Decades later, Anderson still proves an avid writer. He has had continued success with Brad Paisley, who he calls a dear friend. The two penned “Dying to See Her,” featured on Paisley’s latest release Love and War. Anderson also wrote “Whiskey Lullaby,” the 2005 CMA Song of the Year which Paisley took to No. 1 in 2004.

“We’ve had a lot of success together, a lot of fun together. I love writing with him, I love the fact that he will call me and ask me if I could write a certain idea with him, like he did on ‘Dying to See Her.’ I’ve got my fingers crossed that that’s gonna be a single, I haven’t heard yet. But hopefully it will be,” Anderson muses.

Anderson says “Dying to See Her” was a song that hit him personally, because it was almost the exact story of his father’s life.

“My mother died about two years before my father did, and he walked to the cemetery every day and stood there by her grave and cried, and talked about how much he missed her,” Anderson says softly. “So I really could relate to that song. And Brad could, too, because he went through a similar thing with an uncle of his.”

Recalling his 2004 chart topper “Whiskey Lullaby,” Anderson chuckles when he admits that nobody was running up and down Music Row asking for someone to write a double suicide drinking song.

“Jon Randall and I wrote it, and it was originally put on hold by the Dixie Chicks. Then when their career blew up, Brad had heard the song in the meantime and he said, ‘If the song ever becomes available, I want to record it,'” Anderson explains. “It was Brad’s idea to turn it into a duet, we had not written it as a duet. But Brad called me one day and he said, ‘What would you think if we took that song and maybe I recorded it with a female?’ And I said, ‘Golly, I think that’d be great! Who do you have in mind?’ He said, ‘Well, I don’t think there’s but two people that could really do it justice, one is Alison Krauss and the other one’s Dolly Parton.’ And I said, ‘Well, I love both of them, go for it.'”

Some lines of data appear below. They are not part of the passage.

Lemma calm_handle e u :
  keeps P hideStatus \/
    (e <> EButton BConnect /\ e <> EButton BStatus
     /\ forall n t d, e = ETimer n -> timers u !! n = Some (t, d) -> t <> TReconnect /\ t <> THideStatus) ->
  P u -> P (handle e u).2.
Proof.
  intros He Hu. unfold Ui.handle.
  destruct e as [e|e|b|t|t|name ed|e|n].
  - by apply (keeps_listeners P _ (quiet_bar e)).
  - by apply (keeps_listeners P _ (quiet_touch e)).
  - refine (keeps_listeners P _ (quiet_button b _) u Hu). destruct He as [?|(? & ? & _)]; [by left|right]. by split; congruence.
  - revert u He Hu. intros u _. revert u. change (keeps P (modify (fun u => u <| clipboardText := t |>);; listeners [clipboardSend])).
    quiet_event.
  - apply (Hsame u); [reflexivity..|exact Hu].
  - revert u He Hu. intros u _. revert u.
    match goal with |- forall u, P u -> P (?m u).2 => change (keeps P m) end.
    apply keeps_bind; [quiet_event|]. intros c. destruct (c_disabled c); [apply keeps_skip|].
    apply keeps_bind; [quiet_event|]. intros []. apply keeps_listeners, quiet_setting.
  - rewrite bind_run, gets_run. cbn [id]. destruct (rfb u ≫= session_at e) as [r|]; [|done].
    rewrite bind_run, modify_run. apply (keeps_listeners P _ (quiet_session e)). apply (Hsame u); [reflexivity..|exact Hu].
  - rewrite bind_run, gets_run. destruct (timers u !! n) as [[t d]|] eqn:E; [|done].
    rewrite bind_run. pose proof (Hclear (Some n) u Hu) as H1. cbn [clearTimeout] in H1.
    destruct (modify _ u) as [[[]|ex] u1] eqn:Em; [|exact H1]. cbn [snd] in H1. revert u1 H1 Em. intros u1 H1 _.
    refine (keeps_listeners P _ _ u1 H1). apply Forall_singleton.
    destruct He as [Hhide|(_ & _ & Hn)].
    + destruct t; cbn [run_task]; try (by apply keeps_skip); [exact Hhide|quiet_event|quiet_event| |quiet_event].
      unfold reconnect. apply keeps_bind; [quiet_event|intros []]. apply keeps_bind; [apply keeps_gets|]. intros u2.
      destruct (inhibit_reconnect _); [apply keeps_skip|by apply quiet_connect].
    + destruct (Hn n t d eq_refl E) as [H2 H3]. destruct t; try done; cbn [run_task]; try (by apply keeps_skip); quiet_event.
Qed.

End Quiet.

(** *** The invariant *)

Lemma status_ok_same u u' :
  classes u' = classes u -> timers u' = timers u -> statusTimeout u' = statusTimeout u -> status_ok u -> status_ok u'.
Proof.
  intros Hc Ht Hs [H1 H2]. unfold status_ok, error_shown, status_open, contains, hide_pending. by rewrite Hc, Ht, Hs.
Qed.

(** Other classes and other timers do not count. *)
Lemma status_ok_add id class : id <> "noVNC_status"%string -> keeps status_ok (addClass id class).
Proof.
  intros Hid. apply keeps_modify. intros u [H1 H2]. split; [exact H1|].
  unfold error_shown, status_open. rewrite !contains_other_add by done. exact H2.
Qed.

Lemma status_ok_remove id class : id <> "noVNC_status"%string -> keeps status_ok (removeClass id class).
Proof.
  intros Hid. apply keeps_modify. intros u [H1 H2]. split; [exact H1|].
  unfold error_shown, status_open. rewrite !contains_other_remove by done. exact H2.
Qed.

Lemma other_timer t d u m d' :
  t <> THideStatus -> timers (setTimeout t d u).2 !! m = Some (THideStatus, d') -> timers u !! m = Some (THideStatus, d').
Proof.
  intros Ht. unfold setTimeout. rewrite bind_run, gets_run, bind_run, modify_run. cbn.
  destruct (decide (m = nextTimer u)) as [->|Hn]; [rewrite lookup_insert_eq; congruence|by rewrite lookup_insert_ne].
Qed.

Lemma status_ok_set t d : t <> THideStatus -> keeps status_ok (setTimeout t d).
Proof.
  intros Ht u [H1 H2]. split.
  - intros m d' H. apply (other_timer t d u m d' Ht) in H. by apply (H1 _ _ H).
  - intros He (m & d' & H). apply (other_timer t d u m d' Ht) in H. apply H2; [exact He|by exists m, d'].
Qed.

Lemma less_timers t u m x : timers (clearTimeout t u).2 !! m = Some x -> timers u !! m = Some x.
Proof.
  destruct t as [n|]; [|done]. cbn. intros H. destruct (decide (m = n)) as [->|Hn]; [by rewrite lookup_delete_eq in H|].
  by rewrite lookup_delete_ne in H.
Qed.

Lemma status_ok_clear t : keeps status_ok (clearTimeout t).
Proof.
  intros u [H1 H2]. split.
  - intros m d H. apply less_timers in H. destruct t; exact (H1 _ _ H).
  - intros He (m & d & H). apply less_timers in H. apply H2; [by destruct t|by exists m, d].
Qed.

Lemma status_ok_show t ty time : keeps status_ok (showStatus t ty time).
Proof. intros u Hu. destruct (showStatus_run t ty time u Hu) as (u' & -> & H & _). exact H. Qed.

Lemma status_ok_hide : keeps status_ok hideStatus.
Proof.
  intros u [H1 H2]. unfold hideStatus. rewrite bind_run, gets_run, bind_run. destruct (cleared u H1) as (u1 & -> & Hn & Hc & _).
  unfold removeClass. rewrite modify_run. cbn [snd]. split.
  - intros m d H. destruct Hn. by exists m, d.
  - intros _. exact Hn.
Qed.

Lemma status_ok_handle e u : status_ok u -> status_ok (handle e u).2.
Proof.
  apply (calm_handle status_ok); try (intros; by eauto using status_ok_same, status_ok_add, status_ok_remove,
    status_ok_set, status_ok_clear, status_ok_show).
  left. apply status_ok_hide.
Qed.

(** An error that stays. *)
Definition shows_error (t : text) u : Prop := status_ok u /\ error_shown u = true /\ statusText u = t.

Lemma shows_error_handle t e u :
  e <> EButton BConnect -> e <> EButton BStatus ->
  (forall n d, e = ETimer n -> timers u !! n <> Some (TReconnect, d)) ->
  shows_error t u -> shows_error t (handle e u).2.
Proof.
  intros Hc Hs Ht Hu. refine (calm_handle (shows_error t) _ _ _ _ _ _ e u _ Hu).
  - intros v v' E1 E2 E3 E4 (H1 & H2 & H3). split; [by eapply status_ok_same|].
    unfold error_shown, status_open, contains. by rewrite E1, E4.
  - intros id class Hid v (H1 & H2 & H3). split; [by apply status_ok_add|]. split; [|exact H3].
    unfold addClass. rewrite modify_run. cbn [snd]. unfold error_shown, status_open. by rewrite !contains_other_add.
  - intros id class Hid v (H1 & H2 & H3). split; [by apply status_ok_remove|]. split; [|exact H3].
    unfold removeClass. rewrite modify_run. cbn [snd]. unfold error_shown, status_open. by rewrite !contains_other_remove.
  - intros k d Hk v (H1 & H2 & H3). split; [by apply status_ok_set|]. by split.
  - intros k v (H1 & H2 & H3). split; [by apply status_ok_clear|]. by destruct k.
  - intros t' ty time v (H1 & H2 & H3). destruct (showStatus_run t' ty time v H1) as (v' & -> & H4 & H5). rewrite H2 in H5.
    cbn [orb] in H5. destruct H5 as (E1 & E2 & _). split; [exact H4|]. cbn [snd]. rewrite E2. split; [|exact H3].
    unfold error_shown, status_open, contains. by rewrite E1.
  - right. split; [done|]. split; [done|]. intros n k d -> Hk. split; [intros ->; by apply (Ht n d eq_refl)|].
    intros ->. destruct Hu as ([_ He] & H2 & _). destruct (He H2). by exists n, d.
Qed.

End Messages.

(** ** The end of a session *)

Section Ending.
Import Localization Settings Logging Ui.
Context (tr : text -> text) (toLowerCase : text -> text).
Context (href hash : text).
Context (isTouchDevice isIOS isAndroid : bool) (console : bool).
Implicit Types (u : ui).
Abbreviation handle := (handle tr toLowerCase href hash isTouchDevice isIOS isAndroid console).

(** The sessions started so far. *)
Definition is_new (c : call) : bool := match c with CNew _ => true | _ => false end.
Definition started u : nat := length (List.filter is_new (calls u)).

(** No session is connected or will be, unless the user wants one. *)
Definition ended (n : nat) u : Prop :=
  connected u = false /\ inhibit_reconnect u = true /\ (forall r, rfb u = Some r -> u_phase r = Disconnecting) /\ started u = n.

Lemma ended_set_rfb n f : (forall r, u_phase (f r) = u_phase r) -> keeps (ended n) (set_rfb f).
Proof.
  intros Hf. apply keeps_modify. intros u (H1 & H2 & H3 & H4). split; [exact H1|]. split; [exact H2|]. split; [|exact H4].
  cbn. intros r Hr. destruct (rfb u) as [r0|]; [|done]. injection Hr as <-. rewrite Hf. by apply H3.
Qed.

Lemma ended_log n c : is_new c = false -> keeps (ended n) (log c).
Proof.
  intros Hc. apply keeps_modify. intros u (H1 & H2 & H3 & H4). split; [exact H1|]. split; [exact H2|]. split; [exact H3|].
  unfold started in *. cbn. by rewrite List.filter_app, length_app, H4, (eq_refl : List.filter is_new [c] = if is_new c then [c] else []), Hc, Nat.add_0_r.
Qed.

Ltac ended_step := lazymatch goal with
  | |- keeps _ (set_rfb _) => apply ended_set_rfb; intros ?; reflexivity
  | |- keeps _ (log _) => apply ended_log; reflexivity
  | |- keeps _ (modify _) => apply keeps_modify; intros ? ?; assumption
  | |- ended _ _ => assumption
  end.
Ltac ended_by := ui_by ltac:(fun _ => ended_step).

Lemma ended_updateSetting n name : keeps (ended n) (updateSetting toLowerCase name).
Proof. ended_by. Qed.

Lemma ended_updateSettings n l : keeps (ended n) (updateSettings toLowerCase l).
Proof. induction l as [|name l IH]; [apply keeps_skip|]. apply keeps_bind; [apply ended_updateSetting|done]. Qed.

Lemma ended_updateViewClip n : keeps (ended n) (updateViewClip toLowerCase isTouchDevice isIOS isAndroid).
Proof. ended_by. Qed.
(* ===== verification/Lost.v ===== *)
(** * Where the read index can be lost
    (src/ControlServer/web/www/novnc/core/rfb.js and core/decoders/raw.js)

    Of all that a message can make a session do, only one thing ends in [NaNIndex]:
    the raw decoder, at a rectangle of no width with nothing buffered, while the
    display has a render queue. *)

From S2P Require Import Prelude Websock Messages Display Decoders Strings Cursor Rfb.

(** ** The states in which code ends in [NaNIndex] *)

Section Marks.
Context {S : Type}.
Implicit Types (P : S -> Prop).

Definition marks P {A} (m : M S A) : Prop := forall s s', m s = (Throw NaNIndex, s') -> P s'.
Definition clean {A} (m : M S A) : Prop := marks (fun _ => False) m.

Lemma clean_marks P {A} (m : M S A) : clean m -> marks P m.
Proof. intros H s s' E. by destruct (H s s' E). Qed.

Lemma marks_ret P {A} (x : A) : marks P (mret x).
Proof. by intros s s'. Qed.

Lemma marks_gets P {A} (f : S -> A) : marks P (gets f).
Proof. by intros s s'. Qed.

Lemma gets_bind {A B} (f : S -> A) (g : A -> M S B) s : (gets f ≫= g) s = g (f s) s.
Proof. done. Qed.

Lemma marks_modify P (f : S -> S) : marks P (modify f).
Proof. by intros s s'. Qed.

Lemma marks_throw P {A} e : e <> NaNIndex -> marks P (throw (A := A) e).
Proof. by intros He s s' [= ?]. Qed.

Lemma marks_lift P {A} (o : outcome A) : o <> Throw NaNIndex -> marks P (lift o).
Proof. by intros Ho s s' [= ?]. Qed.

Lemma marks_bind P {A B} (m : M S A) (f : A -> M S B) : marks P m -> (forall x, marks P (f x)) -> marks P (m ≫= f).
Proof.
  intros Hm Hf s s'. rewrite bind_run. destruct (m s) as [[x|e] s1] eqn:E; [apply Hf|].
  intros [= -> ->]. by apply (Hm s).
Qed.

Lemma marks_when P b (m : M S unit) : marks P m -> marks P (when b m).
Proof. intros H. destruct b; [exact H|apply marks_ret]. Qed.

Lemma marks_catch P {A} (m : M S A) h : (forall e, marks P (h e)) -> marks P (catch m h).
Proof. intros Hh s s'. unfold catch. destruct (m s) as [[x|e] s1]; [done|apply Hh]. Qed.

Lemma clean_for n i (body : Z -> M S unit) : (forall i, clean (body i)) -> clean (for_upto n i body).
Proof.
  intros H. revert i. induction n as [|n IH]; intros i; [apply marks_ret|]. apply marks_bind; [apply H|intros _; apply IH].
Qed.

End Marks.

Lemma clean_zoom {S T A} (proj : S -> T) `{!Setter proj} (m : M T A) : clean m -> clean (zoom proj m).
Proof. intros H s s'. unfold zoom. destruct (m (proj s)) as [o t] eqn:E. intros [= -> _]. by destruct (H _ _ E). Qed.

Ltac head_of t := lazymatch t with ?f _ => head_of f | _ => t end.

(** Code is taken apart, unfolding what [base] does not know. *)
Ltac clean_step base :=
  first
    [ solve [base ()]
    | lazymatch goal with
      | |- marks _ (mbind _ _) => apply marks_bind; [|intros ?]
      | |- marks _ (mret _) => apply marks_ret
      | |- marks _ (gets _) => apply marks_gets
      | |- marks _ (modify _) => apply marks_modify
      | |- marks _ skip => apply marks_ret
      | |- marks _ (throw _) => apply marks_throw; discriminate
      | |- marks _ (when _ _) => apply marks_when
      | |- marks _ (zoom _ _) => apply clean_marks, clean_zoom
      | |- marks _ (for_upto _ _ _) => apply clean_marks, clean_for; intros ?
      | |- marks _ (match ?x with _ => _ end) => destruct x
      | |- clean _ => unfold clean
      end
    | progress cbv beta zeta
    | lazymatch goal with
      | |- marks _ (lift _) => fail
      | |- marks _ ?m => let h := head_of m in progress unfold h
      end ].
Ltac clean_by base := repeat clean_step base.
Ltac nothing _ := fail.

(** ** The socket and the display *)

Section Parts.
Import Websock Display Decoders.

Lemma clean_shift_loop n res : clean (rQshift_loop n res).
Proof. revert res. induction n as [|n IH]; intros res; clean_by ltac:(fun _ => simple apply IH). Qed.

Lemma clean_shiftStr_loop fuel i len str : clean (rQshiftStr_loop fuel i len str).
Proof. revert i len str. induction fuel as [|n IH]; intros i len str; clean_by ltac:(fun _ => simple apply IH). Qed.

Lemma clean_color c : check_color c <> Throw NaNIndex.
Proof. unfold check_color. by repeat case_match. Qed.
Lemma clean_create w h : createImageData w h <> Throw NaNIndex.
Proof. unfold createImageData. by repeat case_match. Qed.
Lemma clean_part h a i n : buffer_part h a i n <> Throw NaNIndex.
Proof. unfold buffer_part. by repeat case_match. Qed.

Ltac on_parts _ :=
  first [ simple apply clean_marks, clean_shift_loop | simple apply clean_marks, clean_shiftStr_loop
        | simple apply marks_lift; first [apply clean_color | apply clean_create | apply clean_part] ].

Lemma clean_shiftBytes len : clean (rQshiftBytes len).
Proof. clean_by on_parts. Qed.
Lemma clean_wait n goback : clean (rQwait n goback).
Proof. clean_by on_parts. Qed.

Section Shown.
Context (b : bool) (h : heap).

Lemma clean_run_action a : clean (run_action b h a).
Proof. clean_by on_parts. Qed.

Lemma clean_scan q : clean (scan_loop b h q).
Proof.
  induction q as [|a q IH]; [apply marks_ret|].
  clean_by ltac:(fun _ => first [simple apply clean_marks, clean_run_action | simple apply IH]).
Qed.

Lemma clean_push a : clean (renderQ_push b h a).
Proof. clean_by ltac:(fun _ => simple apply clean_marks, clean_scan). Qed.

Ltac on_shown _ := first [simple apply clean_marks, clean_push | on_parts ()].

Lemma clean_fillRect x y w hh c : clean (fillRect b h x y w hh c).
Proof. clean_by on_shown. Qed.
Lemma clean_copyImage x y x' y' w hh : clean (copyImage b h x y x' y' w hh).
Proof. clean_by on_shown. Qed.
Lemma clean_blit k x y w hh a o : clean (blit b h k x y w hh a o).
Proof. clean_by on_shown. Qed.
Lemma clean_imageRect x y mime a : clean (imageRect b h x y mime a).
Proof. clean_by on_shown. Qed.
Lemma clean_flip : clean (flip b h).
Proof. clean_by on_shown. Qed.
Lemma clean_startTile x y w hh c : clean (startTile h x y w hh c).
Proof. clean_by on_shown. Qed.
Lemma clean_subTile x y w hh c : clean (subTile h x y w hh c).
Proof. clean_by on_shown. Qed.
Lemma clean_finishTile : clean finishTile.
Proof. clean_by on_shown. Qed.
End Shown.
End Parts.

(** ** The decoders *)

Ltac on_drawn _ :=
  first [ simple apply clean_shiftBytes | simple apply clean_wait | simple apply clean_fillRect
        | simple apply clean_copyImage | simple apply clean_blit | simple apply clean_imageRect
        | simple apply clean_flip | simple apply clean_startTile | simple apply clean_subTile
        | simple apply clean_finishTile | simple apply clean_marks, clean_shift_loop
        | simple apply clean_marks, clean_shiftStr_loop ].

Section Rectangles.
Import Websock Display Decoders.
Context (supports : bool).
Context (ZS : Type) (inflateInit : ZS) (inflateReset : ZS -> ZS)
  (pako_inflate : ZS -> list Z -> Z -> ZS * list Z).

Lemma clean_rre_loop fuel x y : clean (rre_loop supports ZS fuel x y).
Proof. revert x y. induction fuel as [|n IH]; intros x y; clean_by ltac:(fun _ => first [simple apply IH | on_drawn ()]). Qed.

Lemma clean_rre x y w h : clean (rre_decodeRect supports ZS x y w h).
Proof. clean_by ltac:(fun _ => first [simple apply clean_marks, clean_rre_loop | on_drawn ()]). Qed.

Lemma clean_copyrect x y w h : clean (copyrect_decodeRect supports ZS x y w h).
Proof. clean_by on_drawn. Qed.

Lemma clean_subrects k c i : clean (tile_subrects supports ZS k c i).
Proof. revert i. induction k as [|k IH]; intros i; clean_by ltac:(fun _ => first [simple apply IH | on_drawn ()]). Qed.

Lemma clean_tile sub tx ty tw th n : clean (tile_draw supports ZS sub tx ty tw th n).
Proof. clean_by ltac:(fun _ => first [simple apply clean_marks, clean_subrects | on_drawn ()]). Qed.

Lemma clean_hextile_loop fuel x y w h : clean (hextile_loop supports ZS fuel x y w h).
Proof.
  induction fuel as [|n IH]; clean_by ltac:(fun _ =>
    first [simple apply IH | simple apply clean_marks, clean_tile | on_drawn ()]).
Qed.

Lemma clean_hextile x y w h : clean (hextile_decodeRect supports ZS x y w h).
Proof. clean_by ltac:(fun _ => first [simple apply clean_marks, clean_hextile_loop | on_drawn ()]). Qed.

Lemma clean_tight (self : decoding ZS -> tight ZS) `{!Setter self} png x y w h :
  clean (tight_decodeRect supports ZS inflateInit inflateReset pako_inflate self png x y w h).
Proof. clean_by on_drawn. Qed.

End Rectangles.

(** ** The session *)

Section Session.
Import Websock Messages Display Decoders Cursor Rfb.
Context (supports useFallback : bool) (screenSize : double * double) (keyEventsHaveCode : bool).
Context (ZS : Type) (inflateInit : ZS) (inflateReset : ZS -> ZS)
  (pako_inflate : ZS -> list Z -> Z -> ZS * list Z).

(** The raw decoder has asked for the height of a rectangle of no width, with
    nothing buffered and a render queue. *)
Definition lost (r : rfb ZS) : Prop :=
  decoder_of (default 0 (u_encoding (r_FBU r))) = Some Raw /\ u_width (r_FBU r) = 0
  /\ rQlen (r_sock r) = 0 /\ d_renderQ (dc_display (r_dec r)) <> [].

Lemma marks_raw x y w h depth :
  marks (fun d => w = 0 /\ rQlen (dc_sock d) = 0 /\ d_renderQ (dc_display d) <> [])
    (raw_decodeRect supports ZS x y w h depth).
Proof.
  unfold raw_decodeRect. apply marks_bind; [apply marks_modify|intros _]. cbv zeta.
  apply marks_bind; [clean_by on_drawn|intros [|]; [apply marks_ret|]].
  intros s s'. rewrite !gets_bind. destruct (_ && _) eqn:E.
  - rewrite gets_bind. apply andb_true_iff in E as [E1%Z.eqb_eq E2%Z.eqb_eq].
    destruct (d_renderQ _) eqn:Eq; intros [= <-]. split_and!; [|done|by rewrite Eq]. destruct (depth =? 8); lia.
  - lazymatch goal with |- ?m s = _ -> _ => assert (H : clean m) by clean_by on_drawn end.
    intros Es. by destruct (H s s' Es).
Qed.

Lemma marks_decode e x y w h depth :
  marks (fun d => e = Raw /\ w = 0 /\ rQlen (dc_sock d) = 0 /\ d_renderQ (dc_display d) <> [])
    (decodeRect supports ZS inflateInit inflateReset pako_inflate e x y w h depth).
Proof.
  destruct e; cbn [decodeRect];
    [ by intros s s' H; split; [done|apply (marks_raw _ _ _ _ _ _ _ H)]
    | apply clean_marks .. ].
  - apply clean_copyrect.
  - apply clean_rre.
  - apply clean_hextile.
  - apply clean_tight.
  - apply clean_tight.
Qed.

Lemma clean_fail : clean (fail useFallback ZS).
Proof. clean_by nothing. Qed.

Lemma marks_data : marks lost
  (handleDataRect supports useFallback ZS inflateInit inflateReset pako_inflate).
Proof.
  intros r r'. unfold handleDataRect. rewrite gets_bind. destruct (decoder_of _) as [e|] eqn:Ee.
  - cbv zeta. unfold catch, on_dec, zoom. cbn [id].
    destruct (decodeRect _ _ _ _ _ _ _ _ _ _ _ _) as [[b|x] d] eqn:Ed; [done|]. case_decide as Hx.
    + subst x. intros [= <-]. apply marks_decode in Ed as (-> & Ed). by split.
    + intros H. by destruct (clean_fail _ _ H).
  - intros H. by destruct (clean_fail _ _ H).
Qed.

Lemma clean_screens n first : clean (read_screens ZS n first).
Proof. revert first. induction n as [|n IH]; intros f; clean_by ltac:(fun _ => first [simple apply IH | on_drawn ()]). Qed.

Ltac on_session _ :=
  first [ simple apply marks_data | simple apply clean_marks, clean_fail
        | simple apply clean_marks, clean_screens | on_drawn () ].

Lemma marks_rect : marks lost
  (handleRect supports useFallback screenSize keyEventsHaveCode ZS inflateInit inflateReset pako_inflate).
Proof. clean_by on_session. Qed.

Lemma marks_rects fuel : marks lost
  (rect_loop supports useFallback screenSize keyEventsHaveCode ZS inflateInit inflateReset pako_inflate fuel).
Proof.
  induction fuel as [|n IH];
    clean_by ltac:(fun _ => first [simple apply IH | simple apply marks_rect | on_session ()]).
Qed.

Lemma marks_msg : marks lost
  (normal_msg supports useFallback screenSize keyEventsHaveCode ZS inflateInit inflateReset pako_inflate).
Proof. clean_by ltac:(fun _ => first [simple apply marks_rects | on_session ()]). Qed.

(** In the whole message loop the read index can be lost at one place only. *)
Lemma marks_loop fuel : marks lost
  (message_loop supports useFallback screenSize keyEventsHaveCode ZS inflateInit inflateReset pako_inflate fuel).
Proof.
  induction fuel as [|n IH]; clean_by ltac:(fun _ => first [simple apply IH | simple apply marks_msg]).
Qed.

End Session.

Song ideas can come from anywhere and as Anderson explains, sometimes writers get into a room together and don’t have a concept for something to write. This is exactly what happened when Anderson sat down to write with Buddy Cannon and Jamey Johnson the day George Strait’s “Give It Away” was conceived.

“We didn’t have any idea the day we got together, Buddy Cannon and Jamey Johnson and I. We didn’t have any idea what we were going to write, and Jamey was going through a divorce at time, and got to talking about that and that’s how ‘Give It Away’ was born,'” Anderson explains. “And then of course, the greatest acceptance speech in the history of country music when it won Song of the Year and Jamey Johnson thanked his ex-wife for divorcing him, or he never would’ve written the song. What is country music if it’s not based on real life?”

On June 14, Anderson’s life will come full circle when he attends to the 2018 Songwriters Hall of Fame gala in New York City as part of the 49th Annual Induction and Awards Dinner.

“It dawned on me that staying in New York, at the Songwriters Hall of Fame, I’m going be at the Marriott Marquis Hotel in Times Square. It’s been a lot of years and a lot of miles, from the Hotel Andrew Jackson in Commerce to the hotel Marriott Marquis in Times Square in New York,” he concedes. “I’ve had such a blessed life and a blessed career. Even though I wrote a song called ‘I’d of Done a Lot of Things Different,’ I don’t know that I really would have. I don’t know that I would have chosen a very different path. I’ve been very blessed with the one I chose, and the way that it’s all played out.”